George W. Bush is a 2020 two-part biographical television film about former United States President George W. Bush. Produced by PBS for the American Experience documentary program, it recounts Bush's life from his childhood up to the end of his two-term presidency in 2008. Directed by Jamila Ephron and written by Barak Goodman and Chris Durrance, the film aired on PBS in two parts on May 4 and 5, 2020.

==Interviewees==

- Andy Card – White House Chief of Staff from 2001 to 2006
- Ari Fleischer – White House Press Secretary from 2001 to 2003
- Barton Gellman – Journalist
- Bill Minutaglio – Journalist
- Clay Johnson – Deputy Director of the Office of Management and Budget from 2003 to 2009
- Dan Bartlett – Employee on Bush's 1994 and 1998 gubernatorial campaigns, policy director in Bush's governor's office, White House Communications Director from 2001 to 2005, Counselor to the President from 2005 to 2007
- David Frum – Bush's presidential speechwriter
- Eugene Robinson – Journalist
- Gen. David Petraeus – Commander of United States Central Command from 2008 to 2010
- Elisabeth Bumiller – Journalist
- George Packer – Journalist
- Joshua Bolten – White House Chief of Staff from 2006 to 2009
- Karl Rove – Senior Advisor to the President from 2001 to 2007, White House Deputy Chief of Staff for Policy from 2005 to 2007
- Col. Lawrence Wilkerson – Chief of Staff to U.S. Secretary of State Colin Powell from 2002 to 2005
- Lawrence Wright – Journalist
- Martha Raddatz – Journalist
- Michael Morell – Bush's presidential daily briefer
- Peter Baker – Journalist
- Richard Clarke – National Coordinator for Security, Infrastructure Protection, and Counter-Terrorism from 1998 to 2003
- Robin Wright – Journalist
- Ron Suskind – Journalist
- Wayne Slater – Journalist

==Production==
On July 29, 2019, PBS announced that American Experience will produce a two-part biographical film about former president George W. Bush to be released in spring 2020. The film was then titled W, with Barak Goodman as writer, producer, and director; Goodman previously wrote and directed the 2012 film on Bill Clinton. By January 2020, Jamila Ephron was revealed to have since become part of the project.

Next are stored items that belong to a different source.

Lemma udp4_sum_valid src dst sp dp payload :
  bytes_ok src → bytes_ok dst → length src = 4%nat → length dst = 4%nat → bytes_ok payload →
  28 + zlen payload ≤ 65535 →
  ip4Checksum (pseudo4 src dst UDP (8 + zlen payload) ++
    udpRaw sp dp (8 + zlen payload) (udp4Sum src dst sp dp payload) ++ payload) = 0.
Proof.
  intros Os Od Ls Ld Hp Hl. assert (byte_ok UDP) by (unfold byte_ok, UDP; lia).
  set (f := λ c, pseudo4 src dst UDP (8 + zlen payload) ++ udpRaw sp dp (8 + zlen payload) c ++ payload).
  assert (∀ c, bytes_ok (f c)) as Hf
    by (intros; apply Forall_app; split; [by apply pseudo4_ok|]; apply Forall_app; split; [apply udpRaw_ok|done]).
  assert (∀ c, zlen (f c) ≤ 131072) as Hfl
    by (intros; unfold f, pseudo4, udpRaw; zlen_norm; unfold zlen at 1 2; rewrite Ls, Ld; lia).
  apply (verify_ok (f _)); [done..|]. apply (written_valid f); [done..|].
  intros c' Hc'. assert (Nat.Even (length (pseudo4 src dst UDP (8 + zlen payload))))
    by (unfold pseudo4; rewrite !length_app, Ls, Ld; by exists 6%nat).
  unfold f. rewrite !(sum16_app (pseudo4 _ _ _ _)) by done. rewrite (udpRaw_sum _ _ _ c') by done. lia.
Qed.

(** A generated UDP packet over IPv4 is well-formed: both the IPv4 header
    checksum and the UDP checksum over the pseudo-header verify, and [Decode] gives
    back the addresses, the ports and the payload, whatever was decoded before. *)
Theorem udp4_generate h s d payload q0 :
  IP4Src (UDP4IP h) = Addr4 s → IP4Dst (UDP4IP h) = Addr4 d → 0 ≤ s < 2 ^ 32 → 0 ≤ d < 2 ^ 32 →
  0 ≤ UDP4SrcPort h < 65536 → 0 ≤ UDP4DstPort h < 65536 → bytes_ok payload → 28 + zlen payload ≤ 65535 →
  ∃ b q, Generate h payload = Ok b ∧ zlen b = 28 + zlen payload ∧
    ip4Checksum (take 20 b) = 0 ∧
    ip4Checksum (pseudo4 (be_bytes 4 s) (be_bytes 4 d) UDP (zlen b - 20) ++ drop 20 b) = 0 ∧
    Decode b q0 = Ok q ∧ IPVersion q = 4 ∧ IPProto q = UDP ∧
    Src q = mkAddrPort (Addr4 s) (UDP4SrcPort h) ∧ Dst q = mkAddrPort (Addr4 d) (UDP4DstPort h) ∧
    Payload q = Ok payload.
Proof.
  intros Hs Hd Rs Rd Rsp Rdp Hp Hl. pose proof (zlen_nonneg payload).
  pose proof (be_bytes_ok 4 s) as Os. pose proof (be_bytes_ok 4 d) as Od.
  pose proof (be_bytes_length 4 s) as Ls. pose proof (be_bytes_length 4 d) as Ld.
  rewrite (udp4_layout h s d) by done. set (ip := mkIP4Header _ _ _ _).
  set (c := udp4Sum _ _ _ _ _). set (sp := UDP4SrcPort h) in *. set (dp := UDP4DstPort h) in *.
  set (rest := udpRaw sp dp (8 + zlen payload) c ++ payload).
  assert (zlen rest = 8 + zlen payload) as Hr by (unfold rest, udpRaw; zlen_norm; lia).
  replace (28 + zlen payload) with (20 + zlen rest) in * by lia.
  set (b := ip4Bytes _ _ _ _ ++ rest).
  pose proof (ip4Bytes_length ip _ _ (20 + zlen rest) Ls Ld) as L20.
  exists b, (setDataofs 28 (setPorts sp dp (v4parsed UDP (20 + zlen rest) (Addr4 s) (Addr4 d) b q0))).
  assert (zlen b = 20 + zlen rest) as Hb by (unfold b; rewrite zlen_app; unfold zlen at 1; rewrite L20; lia).
  assert (byte_ok UDP) by (unfold byte_ok, UDP; lia). split_and!; try done.
  - unfold b. rewrite take_app_le, take_ge by lia. by apply ip4Bytes_check.
  - unfold b at 2. rewrite drop_app_ge, L20, Hb, Hr by lia.
    replace (20 + (8 + zlen payload) - 20) with (8 + zlen payload) by lia. apply udp4_sum_valid; done || lia.
  - unfold b, ip4Bytes. rewrite decode_ip4Raw by (done || lia).
    unfold decode4Sub. cbn [IPProto v4parsed setSubofs setIPs setLength setProto ip IP4Proto].
    change (UDP =? ICMPv4) with false. change (UDP =? IGMP) with false. change (UDP =? TCP) with false.
    change (UDP =? UDP) with true. cbn match. unfold rest at 1. by rewrite decodeUDP_raw.
  - apply (Payload_drop _ 28); [done| |unfold zlen in *; cbn in *; lia|]; cbn -[b]; [done|].
    unfold b. by rewrite drop_app_ge, L20 by lia.
Qed.
Lemma ip6Marshal_bytes h hd rest :
  length hd = 40%nat → 40 + zlen rest ≤ 65535 →
  ip6Marshal h (hd ++ rest) = Ok (ip6Raw h (As16 (IP6Src h)) (As16 (IP6Dst h)) (zlen rest) ++ rest).
Proof.
  intros Hhd Hl. pose proof (zlen_nonneg rest).
  assert (zlen (hd ++ rest) = 40 + zlen rest) as Hz by (rewrite zlen_app; unfold zlen at 1; rewrite Hhd; lia).
  unfold ip6Marshal. rewrite Hz, (proj2 (Z.ltb_ge _ _)) by (unfold ip6HeaderLength; lia).
  rewrite (proj2 (Z.ltb_ge _ _)) by (unfold maxPacketLength; lia). unfold ip6Raw.
  pose proof (As16_length (IP6Src h)) as Ls. pose proof (As16_length (IP6Dst h)) as Ld.
  pose proof (be_bytes_length 4 (Z.land (IP6ID h) 0x000FFFFF)) as Li.
  unfold put_be. set (sb := As16 _) in *. set (db := As16 (IP6Dst h)) in *. set (ib := be_bytes 4 (Z.land _ _)) in *.
  clearbody sb db ib. spell Ls sb. spell Ld db. spell Li ib. spell Hhd hd.
  do 2 put_step. replace (u16 _) with (zlen rest) by (zlen_norm; unfold ip6HeaderLength; rewrite uN_small; lia).
  do 3 put_step. by put_step.
Qed.

Lemma ip6Marshal_pre h pre post :
  40 ≤ zlen pre → zlen pre + zlen post ≤ 65535 →
  ip6Marshal h (pre ++ post) =
  Ok (ip6Raw h (As16 (IP6Src h)) (As16 (IP6Dst h)) (zlen pre - 40 + zlen post) ++ drop 40 pre ++ post).
Proof.
  intros Hp Hl. unfold zlen in Hp.
  assert (zlen (drop 40 pre ++ post) = zlen pre - 40 + zlen post) as Hz
    by (unfold zlen; rewrite length_app, length_drop; lia).
  rewrite <- (take_drop 40 pre) at 1. rewrite <- app_assoc.
  rewrite ip6Marshal_bytes by (rewrite ?length_take; lia). by rewrite Hz.
Qed.

Definition v6parsed (proto len : Z) (src dst : Addr) (b : bytes) (q : Parsed) : Parsed :=
  setSubofs 40 (setIPs src dst (setLength len (setProto proto (setVersion 6 (setBuf b q))))).

Lemma decode_ip6Raw ip src dst rest q0 :
  length src = 16%nat → length dst = 16%nat → zlen rest < 65536 → IP6Proto ip ≠ ip6FragHeader →
  let b := ip6Raw ip src dst (zlen rest) ++ rest in
  Decode b q0 = decode6Sub b (v6parsed (IP6Proto ip) (40 + zlen rest) (AddrFrom16 src) (AddrFrom16 dst) b q0) ∧
  @slice_from () Z b 40 = Ok rest.
Proof.
  intros Ls Ld Hl Hf b. pose proof (zlen_nonneg rest).
  pose proof (ip6Raw_length ip src dst (zlen rest) Ls Ld) as L40.
  assert (zlen b = 40 + zlen rest) as Hz by (unfold b; rewrite zlen_app; unfold zlen at 1; rewrite L40; lia).
  unfold b, ip6Raw in *. clear L40. pose proof (be_bytes_length 4 (Z.land (IP6ID ip) 0x000FFFFF)) as Li.
  set (ib := be_bytes 4 _) in *. clearbody ib. fold b in Hz |- *. spell Li ib.
  assert (@slice () Z b 8 24 = Ok src) as R8.
  { apply slice_const; [lia..|]. unfold b. rewrite <- !app_assoc.
    change (Z.to_nat (24 - 8)) with 16%nat. change (Z.to_nat 8) with 8%nat. cbn [app drop].
    by rewrite drop_0, take_app_le, take_ge by lia. }
  assert (@slice () Z b 24 40 = Ok dst) as R24.
  { apply slice_const; [lia..|]. unfold b. rewrite <- !app_assoc. 
    change (Z.to_nat (40 - 24)) with 16%nat. change (Z.to_nat 24) with (8 + 16)%nat. rewrite <- drop_drop. cbn [app drop]. rewrite drop_0.
    rewrite drop_app_ge, Ls by lia. cbn [Nat.sub]. by rewrite drop_0, take_app_le, take_ge by lia. }
  assert (@slice_from () Z b 40 = Ok rest) as R40.
  { unfold slice_from. apply slice_const; [lia..|]. unfold b at 2. rewrite <- !app_assoc.
    change (Z.to_nat 40) with (8 + (16 + 16))%nat. rewrite <- !drop_drop. cbn [app drop]. rewrite drop_0.
    rewrite (drop_app_ge src), Ls by lia. cbn [Nat.sub]. rewrite drop_0, drop_app_ge, Ld by lia. cbn [Nat.sub]. rewrite drop_0. apply take_ge. unfold zlen in *. lia. }
  split; [|done].
  assert (@idx () Z b 0 = Ok 0x60) as R0 by (by apply idx_const).
  assert (@idx () Z b 6 = Ok (IP6Proto ip)) as R6 by (by apply idx_const).
  assert (@get_be () 2 b 4 = Ok (zlen rest)) as R4 by (apply get_be2_const; done || lia).
  clearbody b. unfold Decode. rewrite (proj2 (Z.ltb_ge _ 1)) by lia. rewrite R0. cbn [mbind res_bind].
  change (96 ≫ 4 =? 4) with false. change (96 ≫ 4 =? 6) with true. change (96 ≫ 4) with 6. cbn match. unfold decode6.
  rewrite (proj2 (Z.ltb_ge _ ip6HeaderLength)) by (unfold ip6HeaderLength; lia).
  rewrite R6, R4. cbn [mbind res_bind]. cbn [plength setLength].
  rewrite (proj2 (Z.ltb_ge _ (zlen rest + _))) by (unfold ip6HeaderLength; lia).
  rewrite R8, R24. cbn [mbind res_bind]. cbn [IPProto setSubofs setIPs setLength setProto].
  rewrite (proj2 (Z.eqb_neq _ _)) by done. unfold v6parsed, ip6HeaderLength. by rewrite (Z.add_comm 40).
Qed.

(** ** UDP over IPv6 *)
Definition pseudo6 (src dst : bytes) (len proto : Z) : bytes := src ++ dst ++ be_bytes 4 len ++ [0; 0; 0; proto].
Definition udp6Sum (src dst : bytes) (sp dp : Z) (payload : bytes) : Z :=
  let len := 8 + zlen payload in ip4Checksum (pseudo6 src dst len UDP ++ udpRaw sp dp len 0 ++ payload).

Lemma udp6_layout h payload :
  48 + zlen payload ≤ 65535 →
  let ip := mkIP6Header UDP (IP6ID (UDP6IP h)) (IP6Src (UDP6IP h)) (IP6Dst (UDP6IP h)) in
  let sb := As16 (IP6Src (UDP6IP h)) in let db := As16 (IP6Dst (UDP6IP h)) in
  Generate h payload =
  Ok (ip6Raw ip sb db (8 + zlen payload) ++
      udpRaw (UDP6SrcPort h) (UDP6DstPort h) (8 + zlen payload)
        (udp6Sum sb db (UDP6SrcPort h) (UDP6DstPort h) payload) ++ payload).
Proof.
  intros Hl ip sb db. pose proof (zlen_nonneg payload).
  unfold Generate, Marshal, WriteChecksum, HLen, UDP6Header_Header, udp6Marshal. fold ip.
  change (replicate (Z.to_nat udp6Len) 0) with (replicate 48 0). cbn [replicate].
  rewrite (proj2 (Z.ltb_ge _ _)) by (zlen_norm; unfold udp6Len, ip6HeaderLength, udpHeaderLength; lia).
  rewrite (proj2 (Z.ltb_ge _ _)) by (zlen_norm; unfold maxPacketLength; lia).
  replace (u16 (zlen _ - _)) with (8 + zlen payload)
    by (zlen_norm; unfold ip6HeaderLength; rewrite uN_small; lia).
  do 4 put_step. unfold ip6MarshalPseudo.
  rewrite (proj2 (Z.ltb_ge _ _)) by (zlen_norm; unfold ip6HeaderLength; lia).
  rewrite (proj2 (Z.ltb_ge _ _)) by (zlen_norm; unfold maxPacketLength; lia).
  change (IP6Src ip) with (IP6Src (UDP6IP h)). change (IP6Dst ip) with (IP6Dst (UDP6IP h)). fold sb db.
  assert (length sb = 16%nat) as Ls by apply As16_length. assert (length db = 16%nat) as Ld by apply As16_length.
  assert (∀ pre post, 40 ≤ zlen pre → zlen pre + zlen post ≤ 65535 →
    ip6Marshal ip (pre ++ post) = Ok (ip6Raw ip sb db (zlen pre - 40 + zlen post) ++ drop 40 pre ++ post)) as Hip
    by (intros; by apply ip6Marshal_pre).
  clearbody sb db. spell Ls sb. spell Ld db.
  do 2 put_step. replace (u32 (zlen _ - _)) with (8 + zlen payload)
    by (zlen_norm; unfold ip6HeaderLength; rewrite uN_small; lia).
  unfold udp6Sum, pseudo6. pose proof (be_bytes_length 4 (8 + zlen payload)) as Li.
  set (ib := be_bytes 4 _) in *. clearbody ib. spell Li ib.
  do 2 put_step. cbn [ignoreErr mbind res_bind]. put_step.
  rewrite Hip by (zlen_norm; lia). cbn [ignoreErr mbind res_bind drop]. by zlen_norm.
Qed.
Lemma UpdateAddr_valid_witness :
  ∃ q', UpdateSrcAddr exNatParsed (Addr4 0x0b000001) = Ok q' ∧ v4Valid (pb q') 20 UDP 11.
Proof.
  destruct (UpdateAddr_valid exNatPacket zeroParsed exNatParsed 0x0b000001 11) as [(q' & H & _ & _ & _ & V) _].
  - repeat constructor; vm_compute; discriminate || reflexivity.
  - vm_compute. discriminate.
  - vm_compute. reflexivity.
  - reflexivity.
  - left. reflexivity.
  - vm_compute. discriminate.
  - split; [discriminate|reflexivity].
  - split; vm_compute; reflexivity.
  - exists q'. split; [exact H|exact V].
Defined.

On April 14, 2020, PBS revealed that the film will premiere the next month on May 4 and 5. In regard to the inclusion of Ari Fleischer and Andrew Card, both of whom have been documented to give lies during the Bush administration, Goodman explained that "I think that what this administration, with some exceptions, underwent was a process of self-delusion. Not that they set out to lie to the American people, they lied to themselves", adding that "[t]he fact is, these were the guys who were there."

==Critical response==
Brian Lowry of CNN gave George W. Bush a negative review, criticizing its omission of some significant details in Bush's life and presidency such as the controversy toward his National Guard service and Karl Rove's alleged "smear tactics" during the 2000 primary of the Republican Party, in addition to the film's decision not to cover his post-presidency. Lowry added that the film is also unsuccessful in adding further insight into Bush's character other than what is already known about him. Scott D. Pierce of The Salt Lake Tribune on the other hand assessed the film to be "worth watching" for its direct and fair documentation of Bush's life.